DIRECTIONS.
In the data that follows, find the line with "(* ===== verification/ReplaySet.v ===== *)"; transcribe it, every later line up to the one with "keys once each. *)", and that line as well, exactly and with no others.

[Dataset entries]
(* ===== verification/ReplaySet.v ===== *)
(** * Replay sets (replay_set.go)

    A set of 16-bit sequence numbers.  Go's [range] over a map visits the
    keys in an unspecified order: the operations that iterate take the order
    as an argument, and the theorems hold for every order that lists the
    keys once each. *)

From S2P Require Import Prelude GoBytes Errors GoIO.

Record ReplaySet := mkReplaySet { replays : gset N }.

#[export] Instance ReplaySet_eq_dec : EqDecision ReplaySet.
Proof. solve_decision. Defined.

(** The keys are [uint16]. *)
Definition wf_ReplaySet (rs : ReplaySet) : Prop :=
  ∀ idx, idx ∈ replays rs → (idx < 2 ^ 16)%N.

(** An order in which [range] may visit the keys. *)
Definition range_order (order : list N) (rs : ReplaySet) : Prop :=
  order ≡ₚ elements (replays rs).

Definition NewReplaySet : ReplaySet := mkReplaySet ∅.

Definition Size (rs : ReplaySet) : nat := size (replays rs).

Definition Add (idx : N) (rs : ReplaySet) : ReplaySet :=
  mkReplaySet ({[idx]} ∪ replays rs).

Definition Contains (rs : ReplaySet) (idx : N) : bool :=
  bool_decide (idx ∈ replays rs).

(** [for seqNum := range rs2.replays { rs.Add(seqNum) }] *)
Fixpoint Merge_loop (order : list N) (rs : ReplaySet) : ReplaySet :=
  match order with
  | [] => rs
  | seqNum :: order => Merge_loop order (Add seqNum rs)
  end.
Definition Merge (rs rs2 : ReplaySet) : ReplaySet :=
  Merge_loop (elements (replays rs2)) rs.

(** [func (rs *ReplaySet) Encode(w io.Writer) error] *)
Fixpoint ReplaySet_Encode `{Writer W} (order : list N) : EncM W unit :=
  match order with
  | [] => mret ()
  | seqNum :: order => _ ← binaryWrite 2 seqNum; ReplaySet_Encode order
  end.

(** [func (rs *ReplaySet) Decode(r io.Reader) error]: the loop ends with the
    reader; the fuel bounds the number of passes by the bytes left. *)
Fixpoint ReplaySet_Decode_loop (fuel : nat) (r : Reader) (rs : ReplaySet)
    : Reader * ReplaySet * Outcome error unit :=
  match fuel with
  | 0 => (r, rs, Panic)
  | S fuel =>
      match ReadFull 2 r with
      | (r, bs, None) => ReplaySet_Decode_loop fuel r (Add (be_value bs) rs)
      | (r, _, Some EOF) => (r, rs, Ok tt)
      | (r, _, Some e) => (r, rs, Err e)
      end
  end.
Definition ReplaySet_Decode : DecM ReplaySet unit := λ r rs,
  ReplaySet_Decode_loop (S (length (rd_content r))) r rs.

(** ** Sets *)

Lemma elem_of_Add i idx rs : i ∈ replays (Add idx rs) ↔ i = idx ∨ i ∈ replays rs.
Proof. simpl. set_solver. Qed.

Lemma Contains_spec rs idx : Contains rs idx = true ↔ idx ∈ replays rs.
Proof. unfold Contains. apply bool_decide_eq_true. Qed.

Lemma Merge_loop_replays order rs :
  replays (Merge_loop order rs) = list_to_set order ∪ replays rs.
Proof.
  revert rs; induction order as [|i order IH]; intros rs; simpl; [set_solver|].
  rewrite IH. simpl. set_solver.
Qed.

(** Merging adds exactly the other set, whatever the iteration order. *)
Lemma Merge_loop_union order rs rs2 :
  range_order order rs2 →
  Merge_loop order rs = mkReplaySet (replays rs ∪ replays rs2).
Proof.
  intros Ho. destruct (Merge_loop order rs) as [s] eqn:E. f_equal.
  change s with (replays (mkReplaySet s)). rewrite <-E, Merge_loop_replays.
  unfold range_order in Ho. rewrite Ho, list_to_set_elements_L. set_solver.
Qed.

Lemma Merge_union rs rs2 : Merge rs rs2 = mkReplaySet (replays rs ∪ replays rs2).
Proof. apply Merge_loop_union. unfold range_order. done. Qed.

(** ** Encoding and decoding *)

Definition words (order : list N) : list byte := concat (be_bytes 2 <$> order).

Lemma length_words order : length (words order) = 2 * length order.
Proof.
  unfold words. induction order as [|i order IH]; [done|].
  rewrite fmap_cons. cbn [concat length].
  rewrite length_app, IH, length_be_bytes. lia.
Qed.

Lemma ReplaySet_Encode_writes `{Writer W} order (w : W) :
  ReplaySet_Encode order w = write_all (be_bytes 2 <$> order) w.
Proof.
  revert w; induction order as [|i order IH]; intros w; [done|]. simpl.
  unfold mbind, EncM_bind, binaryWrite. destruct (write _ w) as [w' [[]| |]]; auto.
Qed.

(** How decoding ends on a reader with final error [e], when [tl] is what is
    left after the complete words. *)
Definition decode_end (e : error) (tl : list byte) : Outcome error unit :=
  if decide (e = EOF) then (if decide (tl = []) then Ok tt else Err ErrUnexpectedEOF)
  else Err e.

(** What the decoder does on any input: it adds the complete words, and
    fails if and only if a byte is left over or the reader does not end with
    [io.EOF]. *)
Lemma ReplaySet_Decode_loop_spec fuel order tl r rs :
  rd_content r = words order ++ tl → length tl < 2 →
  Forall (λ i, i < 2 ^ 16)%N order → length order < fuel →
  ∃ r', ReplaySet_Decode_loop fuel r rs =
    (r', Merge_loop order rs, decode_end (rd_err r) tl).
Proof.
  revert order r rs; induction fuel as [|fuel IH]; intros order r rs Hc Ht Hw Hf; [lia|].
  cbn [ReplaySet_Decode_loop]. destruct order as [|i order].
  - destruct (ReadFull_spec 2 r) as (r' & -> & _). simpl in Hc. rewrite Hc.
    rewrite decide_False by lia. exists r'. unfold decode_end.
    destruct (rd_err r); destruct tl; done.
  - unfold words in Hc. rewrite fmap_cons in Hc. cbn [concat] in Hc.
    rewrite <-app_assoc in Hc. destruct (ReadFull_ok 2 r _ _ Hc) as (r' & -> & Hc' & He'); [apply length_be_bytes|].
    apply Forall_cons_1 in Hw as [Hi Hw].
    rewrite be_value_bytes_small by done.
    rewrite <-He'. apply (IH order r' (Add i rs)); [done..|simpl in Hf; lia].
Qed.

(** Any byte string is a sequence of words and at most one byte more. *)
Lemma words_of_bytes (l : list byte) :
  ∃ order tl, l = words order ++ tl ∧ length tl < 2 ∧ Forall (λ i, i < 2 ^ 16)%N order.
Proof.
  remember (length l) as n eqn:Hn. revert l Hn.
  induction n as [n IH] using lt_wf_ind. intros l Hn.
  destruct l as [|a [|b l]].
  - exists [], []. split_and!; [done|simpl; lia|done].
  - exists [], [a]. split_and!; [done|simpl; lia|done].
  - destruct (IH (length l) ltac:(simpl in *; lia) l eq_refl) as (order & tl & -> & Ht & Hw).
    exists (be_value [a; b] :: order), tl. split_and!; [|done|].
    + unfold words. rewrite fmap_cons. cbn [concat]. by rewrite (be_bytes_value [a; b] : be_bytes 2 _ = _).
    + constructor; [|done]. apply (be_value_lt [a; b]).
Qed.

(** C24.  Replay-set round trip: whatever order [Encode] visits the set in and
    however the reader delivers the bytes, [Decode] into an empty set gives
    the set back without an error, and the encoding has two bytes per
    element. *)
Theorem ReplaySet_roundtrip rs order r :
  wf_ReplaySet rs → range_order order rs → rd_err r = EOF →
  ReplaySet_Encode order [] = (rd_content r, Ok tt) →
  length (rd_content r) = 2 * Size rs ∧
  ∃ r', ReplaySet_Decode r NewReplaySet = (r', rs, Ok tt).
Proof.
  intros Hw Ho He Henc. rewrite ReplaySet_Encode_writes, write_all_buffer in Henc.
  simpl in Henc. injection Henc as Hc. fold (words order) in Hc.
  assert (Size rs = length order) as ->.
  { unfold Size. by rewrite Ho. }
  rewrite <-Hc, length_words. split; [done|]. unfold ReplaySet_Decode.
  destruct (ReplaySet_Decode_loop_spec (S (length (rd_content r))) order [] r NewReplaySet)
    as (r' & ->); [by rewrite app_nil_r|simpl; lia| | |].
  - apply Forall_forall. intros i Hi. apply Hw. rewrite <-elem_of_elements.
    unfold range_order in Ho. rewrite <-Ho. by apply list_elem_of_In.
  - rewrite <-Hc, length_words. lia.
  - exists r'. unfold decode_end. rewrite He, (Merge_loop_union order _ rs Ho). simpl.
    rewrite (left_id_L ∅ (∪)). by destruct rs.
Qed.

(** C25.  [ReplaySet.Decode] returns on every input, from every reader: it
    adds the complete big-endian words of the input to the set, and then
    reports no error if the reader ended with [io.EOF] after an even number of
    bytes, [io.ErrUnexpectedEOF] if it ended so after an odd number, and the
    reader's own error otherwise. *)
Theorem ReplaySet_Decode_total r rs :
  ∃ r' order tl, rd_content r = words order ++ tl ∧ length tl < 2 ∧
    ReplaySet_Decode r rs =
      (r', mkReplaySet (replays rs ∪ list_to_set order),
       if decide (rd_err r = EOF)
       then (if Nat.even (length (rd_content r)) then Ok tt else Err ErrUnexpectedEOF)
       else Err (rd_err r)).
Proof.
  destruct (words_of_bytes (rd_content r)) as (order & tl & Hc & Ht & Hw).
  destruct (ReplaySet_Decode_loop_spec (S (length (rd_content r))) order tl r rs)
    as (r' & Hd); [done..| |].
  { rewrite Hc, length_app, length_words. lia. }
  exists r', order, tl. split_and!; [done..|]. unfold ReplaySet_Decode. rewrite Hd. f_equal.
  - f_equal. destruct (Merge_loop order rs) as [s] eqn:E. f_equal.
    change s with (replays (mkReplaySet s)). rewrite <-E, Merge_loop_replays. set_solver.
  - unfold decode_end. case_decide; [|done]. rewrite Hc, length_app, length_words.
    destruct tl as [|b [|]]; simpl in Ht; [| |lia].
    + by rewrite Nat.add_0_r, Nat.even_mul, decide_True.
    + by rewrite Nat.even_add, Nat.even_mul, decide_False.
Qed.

...

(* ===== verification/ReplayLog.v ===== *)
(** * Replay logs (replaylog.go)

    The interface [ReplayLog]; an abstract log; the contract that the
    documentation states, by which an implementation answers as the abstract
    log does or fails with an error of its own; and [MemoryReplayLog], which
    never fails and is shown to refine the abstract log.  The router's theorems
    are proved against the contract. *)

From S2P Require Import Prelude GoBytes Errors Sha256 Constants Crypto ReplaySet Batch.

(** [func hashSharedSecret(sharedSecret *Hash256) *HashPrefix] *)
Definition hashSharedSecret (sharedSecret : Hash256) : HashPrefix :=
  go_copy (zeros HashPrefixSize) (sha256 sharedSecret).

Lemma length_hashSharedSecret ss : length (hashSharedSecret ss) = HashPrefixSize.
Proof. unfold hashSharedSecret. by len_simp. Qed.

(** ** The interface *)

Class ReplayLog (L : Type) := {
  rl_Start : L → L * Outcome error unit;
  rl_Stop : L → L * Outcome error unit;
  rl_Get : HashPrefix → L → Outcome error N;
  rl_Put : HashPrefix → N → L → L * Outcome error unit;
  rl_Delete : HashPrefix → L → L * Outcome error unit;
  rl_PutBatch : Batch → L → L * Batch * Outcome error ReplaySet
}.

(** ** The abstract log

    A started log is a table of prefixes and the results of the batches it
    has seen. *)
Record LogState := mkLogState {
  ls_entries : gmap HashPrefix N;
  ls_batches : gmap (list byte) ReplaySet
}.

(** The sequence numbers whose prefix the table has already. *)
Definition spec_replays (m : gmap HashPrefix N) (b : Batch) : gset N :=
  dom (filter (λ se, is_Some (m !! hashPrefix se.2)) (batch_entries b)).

* * *

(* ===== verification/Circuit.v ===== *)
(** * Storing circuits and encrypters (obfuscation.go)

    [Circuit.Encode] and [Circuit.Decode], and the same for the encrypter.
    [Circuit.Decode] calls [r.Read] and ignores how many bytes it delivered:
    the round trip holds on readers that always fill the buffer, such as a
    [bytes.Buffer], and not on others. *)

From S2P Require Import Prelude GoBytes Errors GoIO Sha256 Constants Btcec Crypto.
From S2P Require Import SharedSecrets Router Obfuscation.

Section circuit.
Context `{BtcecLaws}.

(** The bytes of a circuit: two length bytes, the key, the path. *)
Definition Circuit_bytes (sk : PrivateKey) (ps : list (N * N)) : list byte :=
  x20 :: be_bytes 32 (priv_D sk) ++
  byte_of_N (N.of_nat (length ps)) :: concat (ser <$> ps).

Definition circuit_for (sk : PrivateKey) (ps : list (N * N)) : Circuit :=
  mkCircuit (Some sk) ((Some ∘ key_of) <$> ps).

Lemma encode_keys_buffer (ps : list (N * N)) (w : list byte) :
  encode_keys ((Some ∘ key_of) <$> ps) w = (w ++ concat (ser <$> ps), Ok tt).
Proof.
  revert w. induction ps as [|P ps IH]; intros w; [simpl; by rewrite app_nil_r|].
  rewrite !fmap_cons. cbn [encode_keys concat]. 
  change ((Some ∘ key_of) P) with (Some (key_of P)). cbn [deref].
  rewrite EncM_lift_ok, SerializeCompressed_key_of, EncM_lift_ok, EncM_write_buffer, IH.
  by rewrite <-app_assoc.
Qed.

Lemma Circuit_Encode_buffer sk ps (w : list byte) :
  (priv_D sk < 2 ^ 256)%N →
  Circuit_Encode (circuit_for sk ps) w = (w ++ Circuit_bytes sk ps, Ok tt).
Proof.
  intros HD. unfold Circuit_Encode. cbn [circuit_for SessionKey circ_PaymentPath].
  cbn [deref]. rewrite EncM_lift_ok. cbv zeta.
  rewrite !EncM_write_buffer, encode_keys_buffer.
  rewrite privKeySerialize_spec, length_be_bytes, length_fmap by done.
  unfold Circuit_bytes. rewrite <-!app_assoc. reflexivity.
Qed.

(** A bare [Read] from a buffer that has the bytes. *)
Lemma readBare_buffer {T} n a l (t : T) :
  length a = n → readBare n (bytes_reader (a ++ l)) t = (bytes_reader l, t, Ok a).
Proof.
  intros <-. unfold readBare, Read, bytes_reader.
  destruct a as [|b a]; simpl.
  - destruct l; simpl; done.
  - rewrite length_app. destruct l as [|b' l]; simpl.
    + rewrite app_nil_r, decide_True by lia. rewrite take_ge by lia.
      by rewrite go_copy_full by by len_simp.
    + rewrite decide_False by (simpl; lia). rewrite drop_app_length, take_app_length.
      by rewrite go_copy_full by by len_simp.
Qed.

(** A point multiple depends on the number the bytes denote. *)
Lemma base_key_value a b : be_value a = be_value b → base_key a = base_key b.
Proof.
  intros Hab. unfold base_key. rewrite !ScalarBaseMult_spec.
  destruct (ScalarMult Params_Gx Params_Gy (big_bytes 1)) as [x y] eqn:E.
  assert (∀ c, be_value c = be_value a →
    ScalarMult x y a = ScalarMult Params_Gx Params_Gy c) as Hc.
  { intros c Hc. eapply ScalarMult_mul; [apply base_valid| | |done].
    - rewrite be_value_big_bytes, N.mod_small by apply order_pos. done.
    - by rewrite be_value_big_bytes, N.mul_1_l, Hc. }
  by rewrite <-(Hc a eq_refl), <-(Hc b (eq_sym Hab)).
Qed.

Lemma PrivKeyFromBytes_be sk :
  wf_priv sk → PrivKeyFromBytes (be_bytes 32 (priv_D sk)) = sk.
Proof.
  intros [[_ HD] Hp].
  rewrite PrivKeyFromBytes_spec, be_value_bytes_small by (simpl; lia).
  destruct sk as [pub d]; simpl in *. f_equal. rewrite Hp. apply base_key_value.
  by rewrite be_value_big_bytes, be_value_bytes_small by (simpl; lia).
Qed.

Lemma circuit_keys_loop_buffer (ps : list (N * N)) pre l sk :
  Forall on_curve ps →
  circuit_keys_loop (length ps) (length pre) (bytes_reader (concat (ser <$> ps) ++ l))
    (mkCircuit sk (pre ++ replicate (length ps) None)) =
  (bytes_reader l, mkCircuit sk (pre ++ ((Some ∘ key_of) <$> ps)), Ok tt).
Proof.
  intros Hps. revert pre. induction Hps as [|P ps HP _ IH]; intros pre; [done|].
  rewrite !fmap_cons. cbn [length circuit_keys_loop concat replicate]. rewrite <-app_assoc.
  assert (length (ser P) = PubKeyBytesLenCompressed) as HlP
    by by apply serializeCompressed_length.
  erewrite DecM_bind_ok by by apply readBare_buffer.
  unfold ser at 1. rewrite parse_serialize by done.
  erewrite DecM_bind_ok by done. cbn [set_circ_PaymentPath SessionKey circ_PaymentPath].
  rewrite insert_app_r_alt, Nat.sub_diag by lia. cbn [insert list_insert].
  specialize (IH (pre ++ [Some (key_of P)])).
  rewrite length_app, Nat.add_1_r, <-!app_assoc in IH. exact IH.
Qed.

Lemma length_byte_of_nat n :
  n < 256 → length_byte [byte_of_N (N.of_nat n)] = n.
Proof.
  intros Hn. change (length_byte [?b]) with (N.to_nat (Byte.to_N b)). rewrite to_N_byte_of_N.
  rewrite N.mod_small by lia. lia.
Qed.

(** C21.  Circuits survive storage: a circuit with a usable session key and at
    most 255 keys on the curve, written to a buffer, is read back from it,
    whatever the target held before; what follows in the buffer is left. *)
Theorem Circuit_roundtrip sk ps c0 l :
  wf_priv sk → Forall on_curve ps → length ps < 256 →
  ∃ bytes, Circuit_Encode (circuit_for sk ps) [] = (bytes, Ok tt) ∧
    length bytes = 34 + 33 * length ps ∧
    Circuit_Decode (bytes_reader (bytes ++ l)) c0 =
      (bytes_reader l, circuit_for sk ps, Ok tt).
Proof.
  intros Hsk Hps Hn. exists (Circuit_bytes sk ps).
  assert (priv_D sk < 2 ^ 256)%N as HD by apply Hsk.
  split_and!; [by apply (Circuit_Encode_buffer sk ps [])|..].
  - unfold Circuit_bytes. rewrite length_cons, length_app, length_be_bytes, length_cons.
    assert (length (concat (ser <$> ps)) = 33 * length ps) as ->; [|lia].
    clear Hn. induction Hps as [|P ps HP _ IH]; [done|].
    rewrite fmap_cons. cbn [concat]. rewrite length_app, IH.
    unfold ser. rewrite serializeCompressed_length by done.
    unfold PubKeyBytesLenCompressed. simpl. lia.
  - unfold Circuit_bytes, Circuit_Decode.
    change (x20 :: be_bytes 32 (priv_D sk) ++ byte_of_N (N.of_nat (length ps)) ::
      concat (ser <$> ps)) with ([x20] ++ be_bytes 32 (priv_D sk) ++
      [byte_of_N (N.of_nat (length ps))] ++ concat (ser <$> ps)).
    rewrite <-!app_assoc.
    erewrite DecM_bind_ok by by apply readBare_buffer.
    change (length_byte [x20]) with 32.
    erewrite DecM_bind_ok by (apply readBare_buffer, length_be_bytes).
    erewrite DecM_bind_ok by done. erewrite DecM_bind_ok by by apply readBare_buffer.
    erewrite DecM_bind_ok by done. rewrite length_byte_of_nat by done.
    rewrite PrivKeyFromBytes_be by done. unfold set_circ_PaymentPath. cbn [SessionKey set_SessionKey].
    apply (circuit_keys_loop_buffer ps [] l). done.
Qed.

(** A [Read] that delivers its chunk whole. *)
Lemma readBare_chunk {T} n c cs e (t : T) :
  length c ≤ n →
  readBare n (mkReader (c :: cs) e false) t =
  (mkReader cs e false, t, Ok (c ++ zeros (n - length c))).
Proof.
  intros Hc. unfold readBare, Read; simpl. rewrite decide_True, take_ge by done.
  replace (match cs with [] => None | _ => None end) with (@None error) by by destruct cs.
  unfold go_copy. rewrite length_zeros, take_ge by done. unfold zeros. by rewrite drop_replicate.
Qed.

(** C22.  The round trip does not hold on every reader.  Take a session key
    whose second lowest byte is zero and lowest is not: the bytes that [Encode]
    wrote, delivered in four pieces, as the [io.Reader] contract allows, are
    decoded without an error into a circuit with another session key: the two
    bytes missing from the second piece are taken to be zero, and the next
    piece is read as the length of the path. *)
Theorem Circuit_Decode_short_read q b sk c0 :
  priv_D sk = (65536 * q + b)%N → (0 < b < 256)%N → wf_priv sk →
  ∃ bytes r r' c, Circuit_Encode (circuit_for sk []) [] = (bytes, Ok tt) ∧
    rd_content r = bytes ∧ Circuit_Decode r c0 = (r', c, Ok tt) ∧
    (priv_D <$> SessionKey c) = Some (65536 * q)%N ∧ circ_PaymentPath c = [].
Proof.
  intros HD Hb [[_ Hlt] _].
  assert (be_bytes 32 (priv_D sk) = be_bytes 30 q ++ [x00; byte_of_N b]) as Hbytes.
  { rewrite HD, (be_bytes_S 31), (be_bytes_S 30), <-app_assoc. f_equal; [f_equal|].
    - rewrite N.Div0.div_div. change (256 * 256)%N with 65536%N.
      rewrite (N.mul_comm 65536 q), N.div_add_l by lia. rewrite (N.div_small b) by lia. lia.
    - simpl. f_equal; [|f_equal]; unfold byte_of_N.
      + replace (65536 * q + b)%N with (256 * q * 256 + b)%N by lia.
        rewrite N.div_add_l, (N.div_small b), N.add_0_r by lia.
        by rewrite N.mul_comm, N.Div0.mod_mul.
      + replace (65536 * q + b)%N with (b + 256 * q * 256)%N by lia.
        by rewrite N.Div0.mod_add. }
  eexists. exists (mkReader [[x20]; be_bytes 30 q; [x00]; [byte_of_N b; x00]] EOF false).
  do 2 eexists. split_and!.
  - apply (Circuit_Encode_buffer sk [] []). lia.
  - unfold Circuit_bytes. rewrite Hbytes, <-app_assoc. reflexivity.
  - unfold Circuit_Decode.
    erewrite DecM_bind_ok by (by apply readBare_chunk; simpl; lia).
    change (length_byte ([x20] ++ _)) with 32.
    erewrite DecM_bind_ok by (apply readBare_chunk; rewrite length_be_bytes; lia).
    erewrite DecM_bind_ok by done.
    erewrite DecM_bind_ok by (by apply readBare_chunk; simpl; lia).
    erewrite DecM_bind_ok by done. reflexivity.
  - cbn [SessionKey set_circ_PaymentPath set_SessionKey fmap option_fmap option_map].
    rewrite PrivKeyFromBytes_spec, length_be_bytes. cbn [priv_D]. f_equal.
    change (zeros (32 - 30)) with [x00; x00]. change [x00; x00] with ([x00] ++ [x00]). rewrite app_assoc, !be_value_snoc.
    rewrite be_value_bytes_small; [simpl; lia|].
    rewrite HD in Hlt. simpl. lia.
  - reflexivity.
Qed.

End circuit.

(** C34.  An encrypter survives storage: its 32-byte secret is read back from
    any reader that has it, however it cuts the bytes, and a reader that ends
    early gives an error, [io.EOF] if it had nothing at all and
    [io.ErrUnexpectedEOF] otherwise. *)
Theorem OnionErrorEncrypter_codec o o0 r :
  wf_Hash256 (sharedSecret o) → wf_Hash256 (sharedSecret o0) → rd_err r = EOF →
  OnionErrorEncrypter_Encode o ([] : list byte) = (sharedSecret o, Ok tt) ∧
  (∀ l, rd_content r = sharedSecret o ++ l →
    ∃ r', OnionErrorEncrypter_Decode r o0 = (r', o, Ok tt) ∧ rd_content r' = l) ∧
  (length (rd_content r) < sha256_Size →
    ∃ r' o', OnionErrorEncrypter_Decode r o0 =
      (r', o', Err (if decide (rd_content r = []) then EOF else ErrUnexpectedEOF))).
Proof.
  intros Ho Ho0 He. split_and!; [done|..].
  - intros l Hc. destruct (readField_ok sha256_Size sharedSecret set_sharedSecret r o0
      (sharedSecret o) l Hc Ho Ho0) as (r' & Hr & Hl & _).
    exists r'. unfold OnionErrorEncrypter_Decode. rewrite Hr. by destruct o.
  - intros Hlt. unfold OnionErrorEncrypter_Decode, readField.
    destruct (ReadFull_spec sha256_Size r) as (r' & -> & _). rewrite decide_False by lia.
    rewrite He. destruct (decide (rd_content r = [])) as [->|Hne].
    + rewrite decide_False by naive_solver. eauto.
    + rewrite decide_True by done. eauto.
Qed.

EXERCISE SOLUTION.
(* ===== verification/ReplaySet.v ===== *)
(** * Replay sets (replay_set.go)

    A set of 16-bit sequence numbers.  Go's [range] over a map visits the
    keys in an unspecified order: the operations that iterate take the order
    as an argument, and the theorems hold for every order that lists the
    keys once each. *)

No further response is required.